Lou is just your average twelve-year-old – too shy to talk to the boy she has a crush on, tormented by the mean girls in school who don’t like her fashion choices, and stuck with a single mom who can’t cook and prefers to spend her time gaming rather than writing her science fiction novel. Then there’s her best friend Mina and the cute grad student who moves in next door that Lou thinks would be perfect for her mom.
In the first volume, Secret Diary, we never actually see Lou’s diary except on the endpapers, but we do learn a lot about her emotionally immature mom (who’s a lot more like a big sister than an authority figure), about Lou’s oddities that make her stick out in school (she prefers to design her own fashion – and makes interesting choices for presentations in front of the class), and her cynical best friend, Mina. Then there’s Lou’s crush, Tristan, her nasty grandmother Memaw, the kitten Lou rescues, and a tentative relationship between neighbor Richard and Lou’s mom. At the end of the story, Richard takes off before Lou’s mom can bring herself to say what she feels and Tristan moves without warning, leaving Lou devastated.
In the second volume, Summertime Blues, Lou is miserably contemplating a summer in a small boring village with nothing to do but listen to Memaw and her mother shriek at each other. Lou also forces her mom to work on her book by taking away all her gaming and electronics, hears from Tristan, and learns that maybe Memaw isn’t quite as bad as she seems – and the sleepy small village might be interesting after all, especially when she meets a strange boy named Paul.

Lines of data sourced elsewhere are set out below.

(* ===== verification/WalProps.v ===== *)
(** * The log gives back what was appended *)
From S2P Require Import Prelude Bytes Wal.

Definition encode_record (r : WalRecord) : bytes := header_bytes (wr_header r) ++ wr_payload r.
Definition encode_log (rs : list WalRecord) : bytes := concat (map encode_record rs).

(** A record [append] can have written. *)
Record record_ok (r : WalRecord) : Prop := {
  ro_magic : rh_magic (wr_header r) = kWalMagic;
  ro_version : in_u 16 (rh_version (wr_header r));
  ro_reserved : in_u 16 (rh_reserved (wr_header r));
  ro_sequence : in_u 64 (rh_sequence (wr_header r));
  ro_size : rh_payload_size (wr_header r) = Z.of_nat (length (wr_payload r));
  ro_bound : Z.of_nat (length (wr_payload r)) < 2 ^ 32;
  ro_checksum : rh_checksum (wr_header r) = checksum32 (wr_payload r);
  ro_bytes : bytes_ok (wr_payload r) }.

Lemma length_header h : length (header_bytes h) = 24%nat.
Proof. unfold header_bytes. by rewrite !length_app, !length_to_le. Qed.

Lemma header_of_bytes r : record_ok r -> header_of (header_bytes (wr_header r)) = wr_header r.
Proof.
  intros [H1 H2 H3 H4 H5 H6 H7 _]. unfold header_of, header_bytes.
  destruct (wr_header r) as [m v s q z c]. cbn in *. subst m z c.
  f_equal; field; try (apply read_u; try done).
  - unfold in_u. lia.
  - apply checksum32_range.
Qed.

Lemma fread_at pre b rest n : length b = n ->
  fread (mkReader (pre ++ b ++ rest) (length pre)) n =
    (b, mkReader (pre ++ b ++ rest) (length pre + n)).
Proof. intros <-. unfold fread. cbn [rd_file rd_pos]. by rewrite sub_at by done. Qed.

(** What is left of a file that ends early. *)
Lemma fread_end pre b n : (length b < n)%nat ->
  fread (mkReader (pre ++ b) (length pre)) n = (b, mkReader (pre ++ b) (length pre + length b)).
Proof.
  intros H. unfold fread. cbn [rd_file rd_pos].
  assert (sub (pre ++ b) (length pre) n = b) as ->; [|done].
  unfold sub. rewrite drop_app_length. apply take_ge. lia.
Qed.

Lemma next_record pre r rest :
  record_ok r ->
  next (mkReader (pre ++ encode_record r ++ rest) (length pre)) =
    Ok (Some r, mkReader (pre ++ encode_record r ++ rest) (length (pre ++ encode_record r))).
Proof.
  intros Hr. unfold next, encode_record, kHeaderSize. rewrite <- app_assoc.
  rewrite fread_at by apply length_header. rewrite length_header. cbn [Nat.eqb negb].
  rewrite header_of_bytes by done. rewrite (ro_magic _ Hr), Z.eqb_refl. cbn [negb].
  rewrite (ro_size _ Hr), !length_app, length_header.
  destruct (Z.gtb_spec (Z.of_nat (length (wr_payload r))) 0) as [Hp|Hp].
  - rewrite Nat2Z.id. pose proof (fread_at (pre ++ header_bytes (wr_header r)) (wr_payload r) rest _ eq_refl) as E.
    rewrite length_app, length_header, <- app_assoc in E. rewrite E.
    rewrite Z.eqb_refl, (ro_checksum _ Hr), Z.eqb_refl. cbn [negb].
    rewrite Nat.add_assoc. by destruct r.
  - destruct r as [h p]. cbn in *. destruct p; [|cbn in Hp; lia]. done.
Qed.

Lemma next_end file : next (mkReader file (length file)) = Ok (None, mkReader file (length file)).
Proof.
  unfold next. pose proof (fread_end file [] kHeaderSize) as E. rewrite app_nil_r in E.
  rewrite E by (unfold kHeaderSize; cbn; lia). cbn. by rewrite Nat.add_0_r.
Qed.

(** A record cut short: no record if the cut is in the header, an exception if
    it is in the payload. *)
Lemma next_torn pre r t u :
  record_ok r -> encode_record r = t ++ u -> u <> [] ->
  next (mkReader (pre ++ t) (length pre)) =
    if (length t <? kHeaderSize)%nat then Ok (None, mkReader (pre ++ t) (length (pre ++ t)))
    else Throw "truncated WAL record".
Proof.
  intros Hr E Hu. unfold next. destruct (Nat.ltb_spec (length t) kHeaderSize) as [Ht|Ht].
  - rewrite fread_end by done. unfold kHeaderSize in *.
    destruct (Nat.eqb_spec (length t) 24); [lia|]. cbn. by rewrite length_app.
  - unfold kHeaderSize in *. unfold encode_record in E.
    rewrite <- (take_drop 24 t), <- app_assoc in E.
    apply app_inj_1 in E as [E1 E2]; [|rewrite length_header, length_take; lia].
    rewrite <- (take_drop 24 t), <- E1. set (t' := drop 24 t) in *.
    rewrite fread_at by apply length_header. rewrite length_header. cbn [Nat.eqb negb].
    rewrite header_of_bytes by done. rewrite (ro_magic _ Hr), Z.eqb_refl. cbn [negb].
    rewrite (ro_size _ Hr).
    assert (Hl : (length t' < length (wr_payload r))%nat).
    { rewrite E2, length_app. destruct u; [done|cbn; lia]. }
    destruct (Z.gtb_spec (Z.of_nat (length (wr_payload r))) 0); [|lia]. rewrite Nat2Z.id.
    pose proof (fread_end (pre ++ header_bytes (wr_header r)) t' (length (wr_payload r)) Hl) as Ef.
    rewrite length_app, length_header, <- app_assoc in Ef. rewrite Ef.
    by destruct (Z.eqb_spec (Z.of_nat (length t')) (Z.of_nat (length (wr_payload r)))); [lia|].
Qed.

(** ** Walking a whole log *)
Lemma encode_log_cons r rs : encode_log (r :: rs) = encode_record r ++ encode_log rs.
Proof. done. Qed.

Lemma encode_log_app rs rs' : encode_log (rs ++ rs') = encode_log rs ++ encode_log rs'.
Proof. unfold encode_log. by rewrite map_app, concat_app. Qed.

Lemma encode_log_length rs : (24 * length rs <= length (encode_log rs))%nat.
Proof.
  induction rs as [|r rs IH]; [cbn; lia|]. rewrite encode_log_cons, length_app. unfold encode_record.
  rewrite length_app, length_header. cbn. lia.
Qed.

(** How a walk ends at [tail]: with the records before it, or with an exception. *)
Definition ends (tail : bytes) (out : result unit) : Prop :=
  forall pre, next (mkReader (pre ++ tail) (length pre)) =
    match out with
    | Ok _ => Ok (None, mkReader (pre ++ tail) (length (pre ++ tail)))
    | Throw e => Throw e
    end.

Lemma ends_nil : ends [] (Ok ()).
Proof. intros pre. rewrite app_nil_r. apply next_end. Qed.

Lemma ends_torn r t u : record_ok r -> encode_record r = t ++ u -> u <> [] ->
  ends t (if (length t <? kHeaderSize)%nat then Ok () else Throw "truncated WAL record").
Proof. intros Hr E Hu pre. rewrite (next_torn pre r t u) by done. by destruct (_ <? _)%nat. Qed.

Lemma read_loop_log rs tail out : forall n pre,
  Forall record_ok rs -> (length rs < n)%nat -> ends tail out ->
  read_loop n (mkReader (pre ++ encode_log rs ++ tail) (length pre)) =
    Some (match out with Ok _ => Ok rs | Throw e => Throw e end).
Proof.
  induction rs as [|r rs IH]; intros n pre Hok Hn Ht; (destruct n as [|n]; [cbn in Hn; lia|]); cbn [read_loop].
  - change (encode_log []) with (@nil Z). cbn [app]. rewrite Ht. by destruct out.
  - apply Forall_cons in Hok as [Hr Hok]. rewrite encode_log_cons, <- app_assoc.
    rewrite next_record by done. specialize (IH n (pre ++ encode_record r) Hok ltac:(cbn in Hn; lia) Ht).
    rewrite <- app_assoc in IH. rewrite IH. by destruct out.
Qed.

Lemma read_all_log rs tail out :
  Forall record_ok rs -> ends tail out ->
  read_all (encode_log rs ++ tail) = Some (match out with Ok _ => Ok rs | Throw e => Throw e end).
Proof.
  intros Hok Ht. apply (read_loop_log rs tail out _ [] Hok); [|done].
  unfold turns. cbn. rewrite length_app. pose proof (encode_log_length rs). lia.
Qed.
(** The records after a [persist]: the old ones and the new one, or the end of
    that list, rewritten in the current format. *)
Lemma persist_spec sequence payload s rs :
  holds s rs -> in_u 32 sequence -> Z.of_nat (length payload) < 2 ^ 32 ->
  let all := rs ++ [current sequence payload] in
  exists s' rs', persist sequence payload s = Some (s', Ok ()) /\ holds s' rs' /\ st_options s' = st_options s /\
    exists k, (k < length all)%nat /\
      ((rs' = all /\ k = 0%nat /\
        (0 < max_file_bytes (st_options s) -> Z.of_nat (length (encode_snaps all)) <= max_file_bytes (st_options s)) /\
        (0 < max_records (st_options s) -> Z.of_nat (length all) <= max_records (st_options s))) \/
       (rs' = map renew (drop k all) /\ compacted (st_options s) all = drop k all /\
        (0 < max_records (st_options s) -> Z.of_nat (length (drop k all)) <= max_records (st_options s)) /\
        (0 < max_file_bytes (st_options s) -> kept_size (drop k all) <= max_file_bytes (st_options s) \/
                             (length (drop k all) <= 1)%nat))).
Proof.
  intros (Hp & Hok & Hf) Hs Hl all. set (o := st_options s).
  assert (Hall : Forall snap_ok all) by (apply Forall_app; split; [done|constructor; [by apply current_ok|done]]).
  assert (Hfile : default [] (dk_snapshot (st_disk s)) ++ write_record sequence payload = encode_snaps all).
  { rewrite Hf, <- encode_current by done. unfold all, encode_snaps. rewrite map_app, concat_app. cbn.
    by rewrite app_nil_r. }
  assert (Hne : all <> []) by (unfold all; by destruct rs).
  unfold persist. rewrite Hp, Hfile. cbn [negb].
  set (s1 := set_disk _ s). assert (H1 : holds s1 all) by (split; [done|by split]).
  unfold compact_if_needed. unfold snapshot_file. cbn [s1 set_disk st_prepared st_disk dk_snapshot st_options].
  rewrite Hp. fold o. assert (Hlen : (0 < length all)%nat) by (destruct all; [done|cbn; lia]).
  destruct (Z.gtb_spec (max_file_bytes o) 0) as [Hmf|Hmf], (Z.gtb_spec (max_records o) 0) as [Hmr|Hmr];
    cbn [negb andb];
    [| | |by exists s1, all; split; [done|]; split; [done|]; split; [done|]; exists 0%nat; split; [done|]; left; repeat split; lia].
  all: rewrite load_encoded by done; rewrite (bool_decide_false (all = [])) by done; rewrite orb_false_r;
    set (needs := _ || _); destruct needs eqn:En; cbn [negb];
    [destruct (compacted_spec o all Hne) as (k & Ek & Hk & Hcr & Hcf); rewrite Ek in Hcr, Hcf;
     exists (set_disk (run_steps (compaction_steps (compacted o all)) (st_disk s1)) s1), (map renew (drop k all));
     split; [done|]; split; [|split; [done|exists k; split; [done|]; right; by repeat split]];
     split; [done|]; split; [apply Forall_map, Forall_drop; eapply Forall_impl; [exact Hall|exact renew_ok]|];
     cbn; rewrite Ek; apply rewrite_encoded; by apply Forall_drop
    |apply orb_false_iff in En as [En1 En2];
     exists s1, all; split; [done|]; split; [done|]; split; [done|]; exists 0%nat; split; [done|]; left;
     split; [done|]; split; [done|]; split; intros; cbn in En1, En2; lia].
Qed.

Lemma last_drop {A} k (l : list A) : (k < length l)%nat -> last (drop k l) = last l.
Proof.
  intros H. rewrite <- (take_drop k l) at 2. rewrite last_app.
  destruct (last (drop k l)) eqn:E; [done|]. apply last_None in E.
  apply (f_equal length) in E. rewrite length_drop in E. cbn in E. lia.
Qed.

(** C36: what is persisted is what is restored.  On a store that holds records
    of either format, or none, and whatever its limits, persisting succeeds, and
    the latest snapshot is then the one just persisted. *)
Theorem persist_then_latest sequence payload s rs :
  holds s rs -> in_u 32 sequence -> Z.of_nat (length payload) < 2 ^ 32 ->
  exists s' rs', persist sequence payload s = Some (s', Ok ()) /\ holds s' rs' /\
    latest s' = Some (Ok (Some (mkSnapshotRecord sequence payload))).
Proof.
  intros Hh Hs Hl. destruct (persist_spec sequence payload s rs Hh Hs Hl)
    as (s' & rs' & E & Hh' & _ & k & Hk & Hcase).
  exists s', rs'. split; [done|]. split; [done|]. rewrite (latest_holds _ _ Hh'). do 2 f_equal.
  destruct Hcase as [[-> _]|[-> _]]; [by rewrite last_snoc|].
  rewrite fmap_last, last_drop by done. by rewrite last_snoc.
Qed.

Definition empty_store (o : StoreOptions) : Store := mkStore true (mkDisk None None) o.

Lemma persist_then_latest_witness :
  exists s' rs', persist 7 [1; 2; 3] (empty_store (mkOptions 1 0)) = Some (s', Ok ()) /\ holds s' rs' /\
    latest s' = Some (Ok (Some (mkSnapshotRecord 7 [1; 2; 3]))).
Proof.
  refine (persist_then_latest 7 [1; 2; 3] (empty_store (mkOptions 1 0)) [] _ _ _).
  - split; [done|]. split; [constructor|done].
  - vm_compute; split; congruence.
  - vm_compute; congruence.
Defined.

Lemma kept_size_length rs : Forall snap_ok rs ->
  kept_size rs = Z.of_nat (length (encode_snaps (map renew rs))).
Proof.
  unfold kept_size, encode_snaps. induction 1 as [|r rs Hr Hok IH]; [done|].
  rewrite Zsum_cons, IH. cbn [map concat]. rewrite length_app, Nat2Z.inj_add. f_equal.
  unfold encode_snap. rewrite !length_app, length_snap_header. cbn. rewrite length_to_le.
  unfold encoded_record_size, kSnapHeaderSize. lia.
Qed.

(** Compaction keeps the store within its limits without losing what is
    recent.  After a successful persist the records are the last ones of the old
    records and the new one, never none; there are no more than [max_records],
    and the file is no larger than [max_file_bytes] unless one record alone is. *)
Theorem persist_within_limits sequence payload s rs :
  let o := st_options s in
  holds s rs -> in_u 32 sequence -> Z.of_nat (length payload) < 2 ^ 32 ->
  exists s' rs' k, persist sequence payload s = Some (s', Ok ()) /\ holds s' rs' /\
    map view rs' = drop k (map view rs ++ [mkSnapshotRecord sequence payload]) /\ rs' <> [] /\
    (0 < max_records o -> record_count s' = Some (Ok (Z.of_nat (length rs'))) /\
                          Z.of_nat (length rs') <= max_records o) /\
    (0 < max_file_bytes o -> Z.of_nat (length (encode_snaps rs')) <= max_file_bytes o \/ length rs' = 1%nat).
Proof.
  intros o Hh Hs Hl. destruct (persist_spec sequence payload s rs Hh Hs Hl)
    as (s' & rs' & E & Hh' & _ & k & Hk & Hcase). fold o in Hcase.
  set (all := rs ++ [current sequence payload]) in *.
  assert (Hv : map view all = map view rs ++ [mkSnapshotRecord sequence payload]).
  { unfold all. by rewrite map_app. }
  assert (Hok : Forall snap_ok all).
  { destruct Hh as (_ & Hok & _). apply Forall_app. split; [done|]. constructor; [by apply current_ok|done]. }
  assert (Hc : record_count s' = Some (Ok (Z.of_nat (length rs')))).
  { unfold record_count. by rewrite (holds_load _ _ Hh'). }
  exists s', rs', k. split; [done|]. split; [done|]. rewrite <- Hv.
  destruct Hcase as [(-> & -> & Hf & Hr)|(-> & _ & Hr & Hf)].
  - split; [done|]. split; [unfold all; by destruct rs|]. split; [auto|]. intros Hm. left. auto.
  - split; [rewrite map_map, skipn_map; by apply map_ext|].
    assert (Hd : (0 < length (drop k all))%nat) by (rewrite length_drop; lia).
    split; [destruct (drop k all); [cbn in Hd; lia|done]|].
    rewrite length_map in *. split; [auto|]. intros Hm. destruct (Hf Hm) as [Hsz|H1].
    + left. rewrite <- kept_size_length; [done|]. by apply Forall_drop.
    + right. lia.
Qed.

Lemma persist_within_limits_witness :
  exists s' rs' k, persist 9 [5] (empty_store (mkOptions 1 25)) = Some (s', Ok ()) /\ holds s' rs' /\
    map view rs' = drop k (map view [] ++ [mkSnapshotRecord 9 [5]]) /\ rs' <> [] /\
    (0 < 1 -> record_count s' = Some (Ok (Z.of_nat (length rs'))) /\ Z.of_nat (length rs') <= 1) /\
    (0 < 25 -> Z.of_nat (length (encode_snaps rs')) <= 25 \/ length rs' = 1%nat).
Proof.
  refine (persist_within_limits 9 [5] (empty_store (mkOptions 1 25)) [] _ _ _).
  - split; [done|]. split; [constructor|done].
  - vm_compute; split; congruence.
  - vm_compute; congruence.
Defined.

(** ** Behaviours a caller may not expect *)

(** Compaction removes the old file before it renames the new one: stopped in
    between, it leaves a directory in which the store finds no snapshot. *)
Example crash_in_compaction_loses_all :
  let old := encode_snaps [current 1 [1]; current 2 [2]] in
  let kept := [current 2 [2]] in
  let crashed := run_steps (take 2 (compaction_steps kept)) (mkDisk (Some old) None) in
  latest (mkStore true (mkDisk (Some old) None) default_options) =
    Some (Ok (Some (mkSnapshotRecord 2 [2]))) /\
  latest (mkStore true crashed default_options) = Some (Ok None).
Proof. vm_compute. split; reflexivity. Qed.

(** A header torn by a crash is skipped silently, and the next [persist] then
    makes the whole file unreadable. *)
Example persist_after_torn_header :
  let torn := encode_snaps [current 1 [1]] ++ take 7 (write_record 2 [2]) in
  let s := mkStore true (mkDisk (Some torn) None) default_options in
  latest s = Some (Ok (Some (mkSnapshotRecord 1 [1]))) /\
  match persist 3 [3] s with
  | Some (s', Throw e) => latest s' = Some (Throw e)
  | _ => False
  end.
Proof. vm_compute. split; reflexivity. Qed.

The art is divided up into small panels, although the book itself is picture book size. The colors are glowing pastels with slick pink and purple panels for the excerpts from Lou’s mom’s novel. There are lots of comic style action exclamations, silly faces, and exaggerated emotions. It’s easy to follow and blends well with the text. The predominance of pink and soft hues is going to make this a hard sell for boys, but most girls, especially those who like slice of life, realistic stories will be eager to pick it up.
I’m a little doubtful about the content. It is a French import, so there are some cultural differences. Lou’s mom wears fairly skimpy clothes, occasionally flashes her undies when she’s hanging around home with just her daughter, and her science fiction epic looks a lot more like a rather poorly written romance novel, especially as she’s obviously writing her fantasies about Richard into it. In the second volume they encounter drunken soldiers on the train and Lou’s mom flashes back to how annoying a local suitor was when she was a teen – grabbing her breasts, among other things. She also gets drunk, which leads to a temporary truce with her mother. These are all minor things, but as this is one of those titles that are precisely poised in the middle – too old for most elementary kids, too young for most teenagers – it’s difficult to know where one would place it in the library.
On the other hand, it’s genuinely hilarious. I found myself laughing again and again at Neel’s witty jokes, from a little peek inside the heads of Lou’s mom, Lou, Richard, and Tristan to Lou coming home from school after a dramatic presentation at school: “This is weird. For creative arts class you didn’t get a grade, just the address of a child psychiatrist.” The second book is a little more serious, with Lou thinking a little more about how her behavior affects others and Lou’s mom finally deciding to grow up a little.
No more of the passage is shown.